Rechargeable alkaline zinc batteries are considered to be potential energy-storage systems owing to their natural abundance, low toxicity, and high capacity. However, their performance and efficiency are limited by the sluggish kinetics and irreversibility of the anode and cathode. In particular, high-capacity binary transition metal-based spinel materials that can store OH− anions are expected to replace commercial MnO cathodes owing to their abundant active sites of two or more transition metals. Herein, we report an ultrafast and reversible anion storage mechanism of spinel NiCo2O4 nanoarchitectures decorated onto N-doped reduced graphene oxide (NCO@N-rGO) for high-performance rechargeable alkaline zinc full cells.
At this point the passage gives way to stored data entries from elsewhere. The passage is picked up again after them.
(* ===== verification/GetoptRun.v ===== *)
(** * Option parsing: correctness of [_getopt_internal_r]

    [exchange] swaps two adjacent segments.  Between calls the vector is the
    program name, the options moved to the front, the non-options skipped so
    far, the options found since, and the rest: the invariant says so and
    that the two parts keep the order the elements were given in.  Every
    call keeps it, stays within the vector and the strings, and makes
    progress, so that a caller's loop ends; then all options precede all
    operands. *)

From S2P Require Import Prelude CString Getopt.
Local Open Scope Z_scope.

Module GetoptRun.
Import CString Getopt.

(** ** [exchange] *)

Lemma arg_mid (P R : list (list Z)) x a : a = Z.of_nat (length P) → arg (P ++ x :: R) a = Val x.
Proof.
  intros ->. unfold arg. rewrite (proj2 (Z.leb_le _ _)), Nat2Z.id by lia. by rewrite list_lookup_middle.
Qed.

Lemma insert_mid (P R : list (list Z)) x y a : a = Z.of_nat (length P) → <[Z.to_nat a := y]> (P ++ x :: R) = P ++ y :: R.
Proof. intros ->. rewrite Nat2Z.id. by rewrite insert_app_r_alt, Nat.sub_diag by lia. Qed.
The NCO@N-rGO electrode exhibits high specific and rate capacities of 191 mA h g−1 at 1000 mA g−1 and 151 mA h g−1 even at 20 000 mA g−1, respectively, much higher than those of NCO@rGO and NCO. The as-designed cells achieve a record-high volumetric power density (7.20 W cm−3) among alkaline zinc full cells, along with a high energy density (14.93 mW h cm−3) and a capacity retention of 77% over 3000 cycles at 6000 mA g−1. These results are attributed to the facile charge-storage kinetics of the spinel framework, multiple Ni3+/Ni2+ and Co3+/Co2+ redox couples with OH−, and structural integrity of N-rGO as verified by electrochemical, ex situ XRD and XPS, and postmortem analyses. This work proposes a rational design of nanoarchitectured electrode materials for high volumetric performances and long-cycle life of rechargeable alkaline zinc batteries.